Jesus was indeed the King who had come in the name of the Lord, but the victory Jesus came to bring at that time was a victory over the bondage of sin and the power of the grave, not over an oppressive government. Tragically, the people’s failure to see the salvation being offered actually cost them salvation on both fronts.

Luke 19:41-44  
When He approached Jerusalem, He saw the city and wept over it, saying, “If you had known in this day, even you, the things which make for peace! But now they have been hidden from your eyes. For the days will come upon you when your enemies will throw up a barricade against you, and surround you and hem you in on every side, and they will level you to the ground and your children within you, and they will not leave in you one stone upon another, because you did not recognize the time of your visitation.”

God offers His salvation, but He will not force us to live under His protective will.  The life of the unrepentant is the life of the unprotected.
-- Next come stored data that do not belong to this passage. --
(* ===== verification/AgentManager.v ===== *)
(** * The agent manager

    [SI/agent_manager.py]: the agents the interface knows, kept up to date from
    the stream of [mngr observe], from creations and from destructions, by
    threads that share the manager under its lock; and
    [SI/agent_discovery.py], finding an agent's files and messaging it.

    Every operation is a [prog]: its critical sections are atomic, everything it
    asks of files, children and mngr is a [question].  The order of the entries of
    a [dict] is left out where it is a [gmap]; log messages are left out. *)

From Stdlib Require Import NArith ZArith QArith Lia.
From S2P Require Import Prelude PyStr PyJson PyMonad PyKeyed PyBytes PyPath PyThreads ActivityState WsBroadcaster LayoutServer TaskFiles.
From stdpp Require Import options.
#[global] Open Scope nat_scope.
#[local] Open Scope py_scope.

Definition _APPLICATIONS_TOML_FILENAME : pystr := u "runtime/applications.toml".
Definition _APPLICATIONS_TOML_BASENAME : pystr := u "applications.toml".
Definition _DEFAULT_MNGR_BINARY : pystr := u "mngr".
Definition _COMPLETION_SIGNAL_PUT_TIMEOUT_SECONDS : Q := 5.
Definition _LOG_QUEUE_SIZE : nat := 10000.

Abbreviation label_map := (list (pystr * pystr)).

(** ** Commands *)

Definition inherit_label (key : pystr) (from : label_map) : list pystr :=
  match dget key from with Some v => [u "--label"; key ++ u "=" ++ v] | None => [] end.

Definition _build_worktree_create_command (mngr_binary name agent_id current_branch new_branch : pystr)
    (parent_labels : label_map) : list pystr :=
  [mngr_binary; u "create"; name; u "--id"; agent_id; u "--transfer"; u "git-worktree";
   u "--branch"; current_branch ++ u ":" ++ new_branch; u "--template"; u "worktree";
   u "--label"; u "user_created=true"; u "--label"; u "workspace=" ++ name; u "--no-connect"]
  ++ inherit_label (u "project") parent_labels.

Definition _build_chat_create_command (mngr_binary name agent_id : pystr) (primary_labels : label_map) : list pystr :=
  [mngr_binary; u "create"; name; u "--id"; agent_id; u "--transfer"; u "none"; u "--template"; u "chat"; u "--no-connect"]
  ++ concat (map (λ key, inherit_label key primary_labels) [u "workspace"; u "project"]).

Definition _build_observe_command_argv (mngr_binary : pystr) : list pystr :=
  [mngr_binary; u "observe"; u "--discovery-only"].

(** ** What mngr tells *)

Record DiscoveredAgent := {
  host_id : pystr; agent_id : pystr; agent_name : pystr; provider_name : pystr;
  d_labels : label_map; d_work_dir : option path }.
Inductive discovery_event :=
  | FullDiscoverySnapshotEvent (agents : list DiscoveredAgent)
  | AgentDiscoveryEvent (agent : DiscoveredAgent)
  | AgentDestroyedEvent (agent_id : pystr)
  | HostDestroyedEvent (agent_ids : list pystr)
  | OtherEvent.

Record AgentMatch := { m_agent_id : pystr; m_agent_name : pystr; m_host_id : pystr; m_host_name : pystr; m_provider_name : pystr }.
Definition _UNUSED_HOST_NAME : pystr := u "unknown".
Definition _build_agent_match (agent : DiscoveredAgent) : AgentMatch :=
  {| m_agent_id := agent_id agent; m_agent_name := agent_name agent; m_host_id := host_id agent;
     m_host_name := _UNUSED_HOST_NAME; m_provider_name := provider_name agent |}.

(** What [list_agents] of mngr tells of an agent. *)
Record AgentDetails := { x_id : pystr; x_name : pystr; x_state : option pystr; x_labels : label_map; x_work_dir : pystr }.
Record AgentInfo := {
  i_id : pystr; i_name : pystr; i_state : pystr; i_labels : label_map; i_work_dir : option pystr;
  agent_state_dir : path; claude_config_dir : path }.

(** ** The manager's state *)

Record proto_agent := { p_agent_id : pystr; p_name : pystr; creation_type : pystr; parent_agent_id : option pystr }.
(** [revision] counts the writes to [_agents]; a broadcast of agents is logged
    with the revision it shows. *)
Inductive message :=
  | AgentsUpdated (revision : nat) (agents : gmap pystr AgentStateItem)
  | ApplicationsUpdated (applications : list ApplicationEntry)
  | ProtoAgentCreated (p : proto_agent)
  | ProtoAgentCompleted (agent_id : pystr) (success : bool) (error : option pystr).

Record registry := {
  core : manager; (** [_agents] and the activity caches *)
  revision : nat;
  _match_by_agent_id : gmap pystr AgentMatch;
  _applications : list ApplicationEntry;
  _app_observers : gmap pystr nat;
  _proto_agents : gmap pystr proto_agent;
  _log_queues : gmap pystr nat;
  log_lines : gmap nat (list (option pystr)); (** what each log queue holds *)
  fresh_log : nat;
  observing : bool; (** [_observe_cg] is not [None] *)
  _shutdown_event : bool;
  _broadcaster : WsBroadcaster.broadcaster;
  sent : list message; (** every broadcast so far *)
  delivered : list (qid * pystr); (** what the WebSocket of each client was sent *)
}.

Definition new_manager : manager :=
  {| _activity_tracked_agents := ∅; _has_unmatched_tool_use_by_agent := ∅; _last_event_type_by_agent := ∅;
     _last_event_timestamp_by_agent := ∅; _activity_state_by_agent := ∅; _agents := ∅; ActivityState.agents_updated := [] |}.
Definition build (b : WsBroadcaster.broadcaster) : registry :=
  {| core := new_manager; revision := 0; _match_by_agent_id := ∅; _applications := []; _app_observers := ∅;
     _proto_agents := ∅; _log_queues := ∅; log_lines := ∅; fresh_log := 0; observing := false; _shutdown_event := false;
     _broadcaster := b; sent := []; delivered := [] |}.
(* ===== verification/AgentServer.v ===== *)
(** * The endpoints for agents

    The routes of [SI/server.py] over the agent manager: sending a message,
    interrupting, creating, destroying and starting agents; the WebSocket of
    the interface and the log of a creation.  A request body is the JSON value
    [request.get_json()] gives; the request models of pydantic are a parameter. *)

From Stdlib Require Import NArith ZArith QArith Lia.
From S2P Require Import Prelude PyStr PyJson PyMonad PyKeyed PyBytes PyPath PyThreads ActivityState WsBroadcaster LayoutServer TaskFiles AgentManager.
From stdpp Require Import options.
#[global] Open Scope nat_scope.
#[local] Open Scope py_scope.

(** Making a model of [models.py], by its name: the fields of the
    instance, or a [ValidationError], which is a [ValueError]. *)
Class Pydantic := { validate : pystr → dict → outcome dict }.

Section endpoints.
Context `{PyRepr} `{Mngr} `{Pydantic}.

Definition ok_response : response := _json_response (JObj [(u "status", JStr "ok")]) 200.
Definition _find_agent (agent_id : pystr) : P (option AgentInfo) := get_agent_info_by_id agent_id.

(** Only a [dict] can be unpacked into the fields of a model. *)
Definition instance (model : pystr) (body : json) : outcome dict :=
  match body with JObj d => validate model d | _ => Raise TypeError end.
Definition field (k : pystr) (d : dict) : outcome pystr := v ← getitem k d; need_str v.

Definition _send_message_endpoint (agent_id : pystr) (body : json) : P response :=
  info ← _find_agent agent_id;
  match info with
  | None => mret (_agent_not_found_response agent_id)
  | Some a =>
      message ← Done (d ← instance "SendMessageRequest" body; field "message" d);
      success ← send_message_to_agent (i_id a) message;
      mret (if (success : bool) then ok_response
            else error_response (u "Failed to send message to agent '" ++ i_name a ++ u "' (0 successful agents)") 500)
  end.

Definition is_primary (l : label_map) : bool := bool_decide (dget "is_primary" l = Some (u "true")).
Definition refusal (verb name : pystr) : response :=
  error_response (u "Refusing to " ++ verb ++ u " agent '" ++ name ++ u "': it carries the is_primary=true label (services agent for this workspace)") 400.
Definition failure (verb name : pystr) (r : process) : response :=
  error_response (u "Failed to " ++ verb ++ u " agent '" ++ name ++ u "': " ++ strip (stderr r)) 500.

Definition interrupt_argv (agent_name : pystr) : list pystr := [u "mngr"; u "start"; agent_name; u "--restart"; u "--no-resume"].
Definition _interrupt_agent_endpoint (agent_id : pystr) : P response :=
  info ← _find_agent agent_id;
  match info with
  | None => mret (_agent_not_found_response agent_id)
  | Some a =>
      if is_primary (i_labels a) then mret (refusal "interrupt" (i_name a))
      else
        result ← ask (Command (interrupt_argv (i_name a)) (Some 60%Q));
        if (returncode result =? 0)%Z then
          reset_activity_state agent_id;;
          mret ok_response
        else mret (failure "interrupt" (i_name a) result)
  end.

Definition _build_destroy_command (agent_name : pystr) : list pystr := [u "mngr"; u "destroy"; agent_name; u "--force"].
Definition _destroy_agent (agent_id : pystr) : P response :=
  agent_state ← get_agent_by_id agent_id;
  match agent_state with
  | None => mret (_agent_not_found_response agent_id)
  | Some a =>
      if is_primary (labels a) then mret (refusal "destroy" (ActivityState.name a))
      else
        result ← ask (Command (_build_destroy_command (ActivityState.name a)) (Some 30%Q));
        if (returncode result =? 0)%Z then
          remove_agent agent_id;;
          mret ok_response
        else mret (failure "destroy" (ActivityState.name a) result)
  end.

Definition _start_agent (agent_id : pystr) : P response :=
  info ← _find_agent agent_id;
  match info with
  | None => mret (_agent_not_found_response agent_id)
  | Some a =>
      catching (start_agent (i_name a);; mret ok_response)
        (λ e, if is_MngrError e then
                Some (mret (error_response (u "Failed to start agent '" ++ i_name a ++ u "': " ++ exn_str e) 500))
              else None)
  end.

Definition _random_name_endpoint : P response :=
  name ← ask NewName;
  mret (_json_response (JObj [(u "name", JStr name)]) 200).

(** [AgentCreationError], [ValidationError] and the like are [ValueError]s. *)
Definition created_or_refused (p : P pystr) : P response :=
  catching (agent_id ← p; mret (_json_response (JObj [(u "agent_id", JStr agent_id)]) 201))
    (λ e, if is_OSError e || match e with ValueError _ => true | _ => false end
          then Some (mret (error_response (exn_str e) 400)) else None).
Definition _create_worktree_agent (body : json) : P response :=
  created_or_refused
    (request ← Done (d ← instance "CreateWorktreeRequest" body; name ← field "name" d; selected ← field "selected_agent_id" d; Ret (name, selected));
     create_worktree_agent request.1 (if request.2 =? [] then _own_agent_id else request.2)).
Definition _create_chat_agent (body : json) : P response :=
  created_or_refused (name ← Done (d ← instance "CreateChatRequest" body; field "name" d); create_chat_agent name).

(** ** WebSockets *)

Definition is_ConnectionClosed (e : exn) : bool := match e with OtherError n _ => n =? u "ConnectionClosed" | _ => false end.
Definition ws_send (q : qid) (text : pystr) : P unit :=
  ask (WsSend q text);;
  update (deliver q text).
Definition with_broadcaster (f : WsBroadcaster.broadcaster → WsBroadcaster.broadcaster) (r : registry) : registry :=
  with_sent (f (_broadcaster r)) (sent r) r.
(** [register()], and [queue.get(timeout=1)]; [None] is [queue.Empty]. *)
Definition ws_register : M registry qid := λ r, (Ret (fresh_queue (_broadcaster r)), with_broadcaster register r).
Definition ws_get (q : qid) : M registry (option (option pystr)) := λ r,
  (Ret (head (items (_broadcaster r) q)), with_broadcaster (λ b, do_step b (Get q)) r).

(** What a client is shown when it has registered. *)
Definition ws_welcome (q : qid) : P unit :=
  shown ← read (λ r, (revision r, agents_of r));
  ws_send q (text_of (AgentsUpdated shown.1 shown.2));;
  apps ← read _applications;
  ws_send q (text_of (ApplicationsUpdated apps));;
  protos ← get_proto_agents;
  each protos (λ p, ws_send q (text_of (ProtoAgentCreated p))).
(** [turns] turns of the loop, which has no other bound. *)
Fixpoint ws_loop (turns : nat) (q : qid) : P unit :=
  match turns with
  | 0 => raises OutOfFuel
  | S turns' =>
      message ← locked (ws_get q);
      match message with
      | None => ws_loop turns' q
      | Some None => mret tt
      | Some (Some text) => ws_send q text;; ws_loop turns' q
      end
  end.
Definition ws_serve (turns : nat) (q : qid) : P unit := ws_welcome q;; ws_loop turns q.
Definition _run_ws_broadcast_loop (turns : nat) : P unit :=
  q ← locked ws_register;
  after (catching (ws_serve turns q) (λ e, if is_ConnectionClosed e then Some (mret tt) else None))
    (λ r, update (with_broadcaster (unregister q));; Done r).

(** The log of a creation; its reader is the only one that takes from the queue. *)
Definition log_get (log_queue : nat) : M registry (option (option pystr)) := λ r,
  let l := default [] (log_lines r !! log_queue) in
  (Ret (head l), with_log log_queue (tail l) r).
Fixpoint log_loop (turns : nat) (ws : qid) (log_queue : nat) : P unit :=
  match turns with
  | 0 => raises OutOfFuel
  | S turns' =>
      message ← locked (log_get log_queue);
      match message with
      | None => log_loop turns' ws log_queue
      | Some None => mret tt
      | Some (Some text) => ws_send ws text;; log_loop turns' ws log_queue
      end
  end.
Definition not_found_text : pystr :=
  dumps float_repr ", " ": " (JObj [(u "done", JBool true); (u "success", JBool false); (u "error", JStr "Proto-agent not found")]).
Definition _run_proto_agent_logs_loop (turns : nat) (ws : qid) (log_queue : option nat) : P unit :=
  catching
    (match log_queue with None => ws_send ws not_found_text | Some q => log_loop turns ws q end)
    (λ e, if is_ConnectionClosed e then Some (mret tt) else None).
Definition _proto_agent_logs_endpoint (turns : nat) (ws : qid) (agent_id : pystr) : P unit :=
  log_queue ← get_log_queue agent_id;
  _run_proto_agent_logs_loop turns ws log_queue.
End endpoints.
I believe we are repeating the error the people made on “Palm Sunday” all those years ago. I believe we are looking to the right Savior, but we’re asking Him for the wrong salvation.

Jesus rode that donkey into a Jerusalem that was rife with anger. What were the topics that had the people so angry? So ready for revolution? From what did the people want to be saved? From an oppressive government, poverty, class distinctions, injustices, sickness and disease, and more. It’s a terrible list.

During our present period in history, America is rife with anger, and what are the topics that have us so angry? So ready for revolution? The list should look familiar. Governments are limiting the activities of citizens. Families have lost their means of support. Individuals are being segregated into classes labeled “essential’ and “non-essential” and are being idolized or shelved according to those labels. Healthcare and financial aid is being granted in ways that seem unjust. Sickness and disease have taken over the globe. And we cry out for salvation, but from what? From that list? It’s still a terrible list.

To be clear, Jesus does want us to be free from those things, and for His children, that day is coming. But there is something much worse than the items on that list. One problem outweighs them all. Only one source of bondage will follow us beyond the grave. Hunger can’t. Poverty can’t. Injustice can’t. Only sin has the power to hold us in tormented bondage in both this life and the next. And that’s what Jesus came to deal with first.

Luke 19:10 For the Son of Man has come to seek and to save that which was lost.

John 3:16-17 For God so loved the world, that He gave His only begotten Son, that whoever believes in Him shall not perish, but have eternal life. For God did not send the Son into the world to judge the world, but that the world might be saved through Him.

Romans 6:4-9 Therefore we have been buried with Him through baptism into death, so that as Christ was raised from the dead through the glory of the Father, so we too might walk in newness of life. For if we have become united with Him in the likeness of His death, certainly we shall also be in the likeness of His resurrection, knowing this, that our old self was crucified with Him, in order that our body of sin might be done away with, so that we would no longer be slaves to sin; for he who has died is freed from sin. Now if we have died with Christ, we believe that we shall also live with Him, knowing that Christ, having been raised from the dead, is never to die again; death no longer is master over Him.

Are we reporting to God as an angry mob equipped with pitchforks and torches, ready to help Him rout the enemies of government and societal ills and sickness? Or are we falling before him in broken repentance and in recognition that the real enemy is sin?

Acts 17:30-31 Therefore having overlooked the times of ignorance, God is now declaring to men that all people everywhere should repent, because He has fixed on a day in which He will judge the world in righteousness through a Man whom He has appointed [Jesus], having furnished proof to all men by raising Him from the dead.”

The Resurrection is coming! But while we contemplate Holy Week, let’s not forget what it’s really all about. Let’s not forget our need of a Savior to save us from our sins.